◆ **Activity**: Write out again, please, the records below from the first line to the line holding "assert (Hle : Zdigits2 mx <= 53 + n).", inclusive, and nothing else.

Top of Material supplied

Lemma round_aux_spec (sx : bool) (mx ex : Z) (lx : location) :
  0 <= mx -> ex <= fexp prec emax (Zdigits2 mx + ex) ->
  exists m1 m2 rem,
    let e1 := fexp prec emax (Zdigits2 mx + ex) in
    mx = m1 * 2 ^ (e1 - ex) + rem /\ 0 <= rem < 2 ^ (e1 - ex)
    /\ 0 <= m1 < 2 ^ 53 /\ (-1074 < e1 -> 2 ^ 52 <= m1)
    /\ (m2 = m1 \/ (m2 = m1 + 1 /\ (lx = loc_Exact -> 2 ^ (e1 - ex) <= 2 * rem)))
    /\ binary_round_aux prec emax sx mx ex lx = pack sx m2 e1.
Proof.
  intros Hm He.
  destruct (shr_fexp_shifted mx ex lx Hm He) as [mrs [Hshr [Hm1 [rem [Heq [Hrem Hr]]]]]].
  set (e1 := fexp prec emax (Zdigits2 mx + ex)) in *.
  set (n := e1 - ex) in *.
  assert (Hn : 0 <= n) by (unfold n; lia).
  assert (He1 : -1074 <= e1) by (unfold e1; rewrite fexp_eq; lia).
  pose proof (Z.pow_pos_nonneg 2 n ltac:(lia) Hn) as Hpn.
  set (m1 := shr_m mrs) in *.
  (* bounds on the shifted mantissa *)
  assert (Hhi : m1 < 2 ^ 53).
  { destruct (Z.eq_dec mx 0) as [Hz | Hnz]; [nia |].
    pose proof (Zdigits2_bounds mx ltac:(lia)) as [_ Hd].
    pose proof (Zdigits2_nonneg mx).
    assert (Hle : Zdigits2 mx <= 53 + n).
    { unfold n, e1. rewrite fexp_eq. lia. }
    assert (2 ^ Zdigits2 mx <= 2 ^ (53 + n)) by (apply Z.pow_le_mono_r; lia).
    rewrite Z.pow_add_r in * by lia. nia. }
  assert (Hlo : -1074 < e1 -> 2 ^ 52 <= m1).
  { intros Hgt.
    assert (He1' : e1 = Zdigits2 mx + ex - 53)
      by (unfold e1 in *; rewrite fexp_eq in *; lia).
    destruct (Z.eq_dec mx 0) as [Hz | Hnz].
    { assert (Hd0 : Zdigits2 mx = 0) by (rewrite Hz; reflexivity).
      unfold e1 in Hgt, He1'. rewrite fexp_eq in Hgt. lia. }
    pose proof (Zdigits2_bounds mx ltac:(lia)) as [Hd _].
    replace (Zdigits2 mx - 1) with (52 + n) in Hd by (unfold n; lia).
    rewrite Z.pow_add_r in Hd by lia. nia. }
  pose proof (round_nearest_even_cases m1 mrs eq_refl) as Hrne.
  set (m2 := round_nearest_even m1 (loc_of_shr_record mrs)) in *.
  exists m1, m2, rem. cbv zeta. fold e1. fold n.
  repeat split; try lia.
  - destruct Hrne as [H2 | [H2 Hrt]]; [now left | right].
    split; [assumption |]. intros ->.
    destruct (Hr Hrt) as [[_ Hr0] | Hge]; [discriminate | assumption].
  - unfold binary_round_aux. rewrite Hshr. fold m1. fold m2.
    destruct (shr_fexp_second m2 e1 He1 ltac:(lia)) as [mrs2 [e2 [H2e H2]]].
    rewrite H2e. unfold pack.
    destruct H2 as [[Hm2 [Hs He2]] | [Hm2 [Hs He2]]]; rewrite Hs; subst e2.
    + rewrite Hm2. reflexivity.
    + destruct (Z.eqb_spec m2 0) as [-> | Hnz]; [reflexivity |].
      destruct (Z.eqb_spec m2 (2 ^ 53)) as [Hx | _]; [lia |].
      destruct m2 as [| p | p]; try lia. reflexivity.
Qed.

(** *** Real values *)

Local Open Scope R_scope.

Lemma bpow_pos (e : Z) : 0 < bpow e.
Proof. apply powerRZ_lt. lra. Qed.

Lemma bpow_add (a b : Z) : bpow (a + b) = bpow a * bpow b.
Proof. apply powerRZ_add. lra. Qed.

Lemma bpow_IZR (k : Z) : (0 <= k)%Z -> bpow k = IZR (2 ^ k).
Proof.
  intros Hk. unfold bpow. rewrite <- (Z2Nat.id k Hk) at 1.
  rewrite <- pow_powerRZ, pow_IZR. now rewrite Z2Nat.id.
Qed.

Lemma bpow_split (a b : Z) :
  (b <= a)%Z -> bpow a = IZR (2 ^ (a - b)) * bpow b.
Proof.
  intros H. rewrite <- bpow_IZR by lia. rewrite <- bpow_add. f_equal. lia.
Qed.

Lemma bpow_le (a b : Z) : (a <= b)%Z -> bpow a <= bpow b.
Proof.
  intros H. rewrite (bpow_split b a H).
  assert (1 <= 2 ^ (b - a))%Z by (pose proof (Z.pow_pos_nonneg 2 (b - a)); lia).
  apply IZR_le in H0. pose proof (bpow_pos a). nra.
Qed.

Lemma valid_canonic (s : bool) (m : positive) (e : Z) :
  valid_binary (S754_finite s m e) = true -> canonic (Zpos m) e.
Proof.
  unfold SpecFloat.valid_binary, SpecFloat.bounded, SpecFloat.canonical_mantissa.
  rewrite andb_true_iff, Z.eqb_eq, Z.leb_le, fexp_eq.
  change (emax - prec)%Z with 971%Z. intros [Hc He].
  pose proof (digits2_pos_bounds m) as [Hlo Hhi].
  assert (Hd : (Zpos (digits2_pos m) <= 53)%Z) by lia.
  assert (2 ^ Zpos (digits2_pos m) <= 2 ^ 53)%Z
    by (apply Z.pow_le_mono_r; lia).
  repeat split; try lia.
  intros Hgt.
  assert (Hd' : Zpos (digits2_pos m) = 53%Z) by lia.
  rewrite Hd' in Hlo. exact Hlo.
Qed.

Bottom of Material supplied

◆ **Task solution**:
Lemma round_aux_spec (sx : bool) (mx ex : Z) (lx : location) :
  0 <= mx -> ex <= fexp prec emax (Zdigits2 mx + ex) ->
  exists m1 m2 rem,
    let e1 := fexp prec emax (Zdigits2 mx + ex) in
    mx = m1 * 2 ^ (e1 - ex) + rem /\ 0 <= rem < 2 ^ (e1 - ex)
    /\ 0 <= m1 < 2 ^ 53 /\ (-1074 < e1 -> 2 ^ 52 <= m1)
    /\ (m2 = m1 \/ (m2 = m1 + 1 /\ (lx = loc_Exact -> 2 ^ (e1 - ex) <= 2 * rem)))
    /\ binary_round_aux prec emax sx mx ex lx = pack sx m2 e1.
Proof.
  intros Hm He.
  destruct (shr_fexp_shifted mx ex lx Hm He) as [mrs [Hshr [Hm1 [rem [Heq [Hrem Hr]]]]]].
  set (e1 := fexp prec emax (Zdigits2 mx + ex)) in *.
  set (n := e1 - ex) in *.
  assert (Hn : 0 <= n) by (unfold n; lia).
  assert (He1 : -1074 <= e1) by (unfold e1; rewrite fexp_eq; lia).
  pose proof (Z.pow_pos_nonneg 2 n ltac:(lia) Hn) as Hpn.
  set (m1 := shr_m mrs) in *.
  (* bounds on the shifted mantissa *)
  assert (Hhi : m1 < 2 ^ 53).
  { destruct (Z.eq_dec mx 0) as [Hz | Hnz]; [nia |].
    pose proof (Zdigits2_bounds mx ltac:(lia)) as [_ Hd].
    pose proof (Zdigits2_nonneg mx).
    assert (Hle : Zdigits2 mx <= 53 + n).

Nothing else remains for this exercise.